The IMF had been waiting for debt relief measures from Greece’s European creditors before adding €1.6 billion to the Greek programme. Largarde pointed out that the agreement achieved falls short of what the IMF has set as necessary requirements to calm fears about Greece’s long-term solvency, particularly after the final stretch of negotiations over the third Greek bailout stretched out for as long as the did. The IMF now does not have enough time to approve the disbursement. “Time has clearly run out,” Lagarde said, but added that “the IMF will remain fully engaged in supporting Greece in sustaining its economic recovery and achieving more robust growth in the post-programme period.”

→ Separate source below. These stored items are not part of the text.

(** * Situation Monitor: the news classifier and the analysis module

    A shallow embedding of the TypeScript classes [NewsModule] and
    [AnalysisModule] (src/modules/news/types.ts).

    Conventions of the embedding.
    - A JavaScript string is a [string]: a sequence of code units, here
      restricted to the Latin-1 range (one [ascii] per code unit).
    - A JavaScript [number] that holds a real quantity (a threshold, a ratio,
      a score) is a binary64 [float]; Rocq's primitive floats follow the same
      IEEE 754 arithmetic (round to nearest, ties to even) as JavaScript.
      A number that only ever holds a count or a length is a [nat].
    - A JavaScript array that is shared between objects lives in a heap and
      is named by a reference, so that aliasing is visible.
    - [new Date()] and [Math.random()] read from oracles; the module state
      counts how many readings were taken. *)

From Stdlib Require Import ZArith QArith Qround Floats Uint63 Ascii String.
From Stdlib Require Import DecimalString Lia Sorted.
From stdpp Require Import base option list gmap strings.

#[local] Close Scope Q_scope.

#[local] Set Warnings "-inexact-float".
#[local] Set Warnings "-clear-no-such-hyp".
#[local] Open Scope Z_scope.
#[local] Open Scope nat_scope.

(** ** JavaScript strings *)

Module JsString.

(** [String.prototype.toLowerCase] on one Latin-1 code unit: A-Z and the
    accented capitals (except the multiplication sign, 215) move up by 32. *)
Definition lowerChar (c : ascii) : ascii :=
  let n := nat_of_ascii c in
  if ((65 <=? n) && (n <=? 90))
     || ((192 <=? n) && (n <=? 222) && negb (n =? 215))
  then ascii_of_nat (n + 32) else c.

Fixpoint toLowerCase (s : string) : string :=
  match s with
  | EmptyString => EmptyString
  | String c r => String (lowerChar c) (toLowerCase r)
  end.

(** [text.includes(q)]: [q] occurs in [text] as a contiguous substring. *)
Fixpoint includes (text q : string) : bool :=
  if String.prefix q text then true
  else match text with
       | EmptyString => false
       | String _ r => includes r q
       end.

(** [s || d] for an optional string: the default replaces [undefined] and
    the empty string, the two falsy cases. *)
Definition orElse (s : option string) (d : string) : string :=
  match s with
  | Some (String c r) => String c r
  | _ => d
  end.

(** The truthiness test [if (s)] on an optional string. *)
Definition truthy (s : option string) : bool :=
  match s with
  | Some (String _ _) => true
  | _ => false
  end.

(** The double quote character, as a one-character string. *)
Definition quote : string := String (ascii_of_nat 34) EmptyString.

(** Template literal of a non-negative integer. *)
Definition ofNat (n : nat) : string := NilZero.string_of_uint (Nat.to_uint n).

(** JavaScript white space within Latin-1: tab, line feed, vertical tab,
    form feed, carriage return, space and the no-break space. *)
Definition isSpace (c : ascii) : bool :=
  let n := nat_of_ascii c in
  ((9 <=? n) && (n <=? 13)) || (n =? 32) || (n =? 160).

(** [.replace(/\s+/g, ' ')]: every maximal run of white space becomes one
    space. [inRun] tells that the previous code unit was white space. *)
Fixpoint collapseSpaces (inRun : bool) (s : string) : string :=
  match s with
  | EmptyString => EmptyString
  | String c r =>
      if isSpace c
      then (if inRun then collapseSpaces true r
            else String " "%char (collapseSpaces true r))
      else String c (collapseSpaces false r)
  end.

(** [.replace(/[^\x00-\x7F]/g, '')]. *)
Fixpoint stripNonAscii (s : string) : string :=
  match s with
  | EmptyString => EmptyString
  | String c r =>
      if nat_of_ascii c <=? 127 then String c (stripNonAscii r)
      else stripNonAscii r
  end.

Fixpoint trimStart (s : string) : string :=
  match s with
  | String c r => if isSpace c then trimStart r else s
  | EmptyString => EmptyString
  end.

Fixpoint rev (acc s : string) : string :=
  match s with
  | EmptyString => acc
  | String c r => rev (String c acc) r
  end.

Definition trim (s : string) : string :=
  rev EmptyString (trimStart (rev EmptyString (trimStart s))).

End JsString.

Import JsString.

(** ** Data model *)

(** Milliseconds since the epoch, as [Date.getTime()] reports them. *)
Definition Date := Z.

(** [AlertLevel] of the news types. [NewsModule] narrows the type of
    [NewsItem.alertLevel] to the first four values. *)
Inductive AlertLevel := none | low | medium | high | critical.

#[global] Instance AlertLevel_eq_dec : EqDecision AlertLevel.
Proof. solve_decision. Defined.

(** References to arrays of strings, and the heap that holds the arrays. *)
Definition Ref := nat.

Module Heap.

Definition read (h : gmap nat (list string)) (r : Ref) : list string :=
  default [] (h !! r).

(** A new array literal: a reference that no object holds yet. *)
Definition alloc (h : gmap nat (list string)) (v : list string)
  : Ref * gmap nat (list string) :=
  let r := fresh (dom h) in (r, <[r := v]> h).

(** [array.push(x)] through the reference [r]. *)
Definition push (h : gmap nat (list string)) (r : Ref) (x : string)
  : gmap nat (list string) :=
  <[r := read h r ++ [x]]> h.

End Heap.

(** The item handed over by the RSS parser (the fields the module reads). *)
Record RssItem := {
  rss_title : option string;
  rss_link : option string;
  rss_content : option string;
  rss_contentSnippet : option string;
}.

(** [NewsItem] as [NewsModule] declares it. [keywords] is a reference: the
    array is shared with whoever else holds the item. *)
Module NewsItem.
Record t := {
  id : string;
  title : string;
  description : string;
  content : option string;
  url : string;
  source : string;
  category : string;
  publishedAt : Date;
  region : option string;
  keywords : Ref;
  alertLevel : AlertLevel;
}.
End NewsItem.

(** ** NewsModule: the classifier *)

Module NewsModule.

(** The early-returning loop
    [for (const keyword of kws) if (text.includes(keyword)) return ...]:
    does some keyword of the list occur in the text? *)
Fixpoint anyIncluded (text : string) (kws : list string) : bool :=
  match kws with
  | [] => false
  | keyword :: rest =>
      if includes text keyword then true else anyIncluded text rest
  end.

(** The loop [for (const keyword of kws) if (text.includes(keyword))
    keywords.push(keyword)] of [extractKeywords]. *)
Fixpoint collectIncluded (text : string) (kws : list string) : list string :=
  match kws with
  | [] => []
  | keyword :: rest =>
      if includes text keyword then keyword :: collectIncluded text rest
      else collectIncluded text rest
  end.

Definition commonKeywords : list string :=
  ["crisis"; "attack"; "emergency"; "alert"; "warning"; "breakthrough";
   "discovery"; "deal"; "agreement"].

Definition extractKeywords (item : RssItem) : list string :=
  let text :=
    toLowerCase (orElse (rss_title item) EmptyString +:+ " " +:+
                 orElse (rss_contentSnippet item) EmptyString +:+ " " +:+
                 orElse (rss_content item) EmptyString) in
  collectIncluded text commonKeywords.

Definition highAlertKeywords : list string :=
  ["crisis"; "attack"; "emergency"; "disaster"; "war"].
Definition mediumAlertKeywords : list string :=
  ["warning"; "alert"; "danger"; "threat"].
Definition lowAlertKeywords : list string :=
  ["concern"; "issue"; "problem"; "challenge"].

(** The text [detectAlertLevel] scans. *)
Definition alertText (item : RssItem) : string :=
  toLowerCase (orElse (rss_title item) EmptyString +:+ " " +:+
               orElse (rss_contentSnippet item) EmptyString).

Definition detectAlertLevel (item : RssItem) : AlertLevel :=
  let text := alertText item in
  if anyIncluded text highAlertKeywords then high
  else if anyIncluded text mediumAlertKeywords then medium
  else if anyIncluded text lowAlertKeywords then low
  else none.

(** The tiers in the order [detectAlertLevel] visits them. *)
Definition alertTiers : list (AlertLevel * list string) :=
  [(high, highAlertKeywords); (medium, mediumAlertKeywords);
   (low, lowAlertKeywords)].

(** [Object.entries(regions)] of [detectRegion], in insertion order. *)
Definition regions : list (string * list string) :=
  [("north america", ["usa"; "us"; "united states"; "canada"; "mexico"]);
   ("europe", ["europe"; "eu"; "uk"; "germany"; "france"; "italy"; "spain"]);
   ("asia", ["china"; "japan"; "india"; "korea"; "asia"]);
   ("middle east", ["middle east"; "israel"; "iran"; "saudi"; "uae"]);
   ("south america", ["brazil"; "argentina"; "chile"; "south america"]);
   ("africa", ["africa"; "south africa"; "nigeria"; "egypt"])].

Fixpoint firstRegion (text : string) (rs : list (string * list string))
  : option string :=
  match rs with
  | [] => None
  | (region, kws) :: rest =>
      if anyIncluded text (map toLowerCase kws) then Some region
      else firstRegion text rest
  end.

Definition detectRegion (title description : string) : option string :=
  firstRegion (toLowerCase (title +:+ " " +:+ description)) regions.

(** The title and the description [fetchFromRSS] gives a news item. *)
Definition titleOf (item : RssItem) : string :=
  orElse (rss_title item) "No title".
Definition descriptionOf (item : RssItem) : string :=
  orElse (rss_contentSnippet item) (orElse (rss_content item) "No description").

(** The body of the inner loop of [fetchFromRSS]: one parsed item becomes
    a [NewsItem]. The item id ([generateId], a base64 digest of the link or
    the title) and the publication date come from the caller; the keyword
    array is a new array. *)
Definition toNewsItem (feedName feedCategory : string) (newId : string)
    (pubDate : Date) (item : RssItem) (h : gmap nat (list string))
  : NewsItem.t * gmap nat (list string) :=
  let (kw, h') := Heap.alloc h (extractKeywords item) in
  ({| NewsItem.id := newId;
      NewsItem.title := titleOf item;
      NewsItem.description := descriptionOf item;
      NewsItem.content := rss_content item;
      NewsItem.url := orElse (rss_link item) "#";
      NewsItem.source := feedName;
      NewsItem.category := feedCategory;
      NewsItem.publishedAt := pubDate;
      NewsItem.region := detectRegion (titleOf item) (descriptionOf item);
      NewsItem.keywords := kw;
      NewsItem.alertLevel := detectAlertLevel item |}, h').

Definition cleanText (text : string) : string :=
  trim (stripNonAscii (collapseSpaces false text)).

(** [Array.prototype.includes] on an array of strings. *)
Definition arrayIncludes (a : list string) (x : string) : bool :=
  bool_decide (x ∈ a).

(** [[...new Set(a)]]: the first occurrence of every element, in order. *)
Fixpoint uniqueFrom (seen a : list string) : list string :=
  match a with
  | [] => []
  | x :: r =>
      if arrayIncludes seen x then uniqueFrom seen r
      else x :: uniqueFrom (x :: seen) r
  end.
Definition unique (a : list string) : list string := uniqueFrom [] a.

(** [enhanceKeywords]: [existingKeywords] IS the item's array, so both
    [push] calls write through [NewsItem.keywords item]; only the returned
    array is new. *)
Definition enhanceKeywords (item : NewsItem.t) (h : gmap nat (list string))
  : Ref * gmap nat (list string) :=
  let existingKeywords := NewsItem.keywords item in
  let h1 :=
    if arrayIncludes (Heap.read h existingKeywords) (NewsItem.category item)
    then h else Heap.push h existingKeywords (NewsItem.category item) in
  let h2 := match NewsItem.region item with
            | Some (String c r) =>
                if arrayIncludes (Heap.read h1 existingKeywords) (String c r)
                then h1 else Heap.push h1 existingKeywords (String c r)
            | _ => h1
            end in
  Heap.alloc h2 (unique (Heap.read h2 existingKeywords)).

The IMF will begin assessing the sustainability of the Greek debt “as early as next week,” Lagarde said on the early hours of Friday, adding that the fund will remain engaged in Greece and will participate to the monitoring of the Greek economic performance and reforms after the end of the programme.
Other agreed debt measures include the return of some €4 billion in profits to Athens from the Eurozone central bank that was made on Greek bond holdings and the abolition of a €220 million annual penalty attached to the so-called “step-up loans”. The measures are interlinked with Greece’s need to fundamentally reform its financial and fiscal structure, social welfare, financial stability, labour and product markets, and public administration.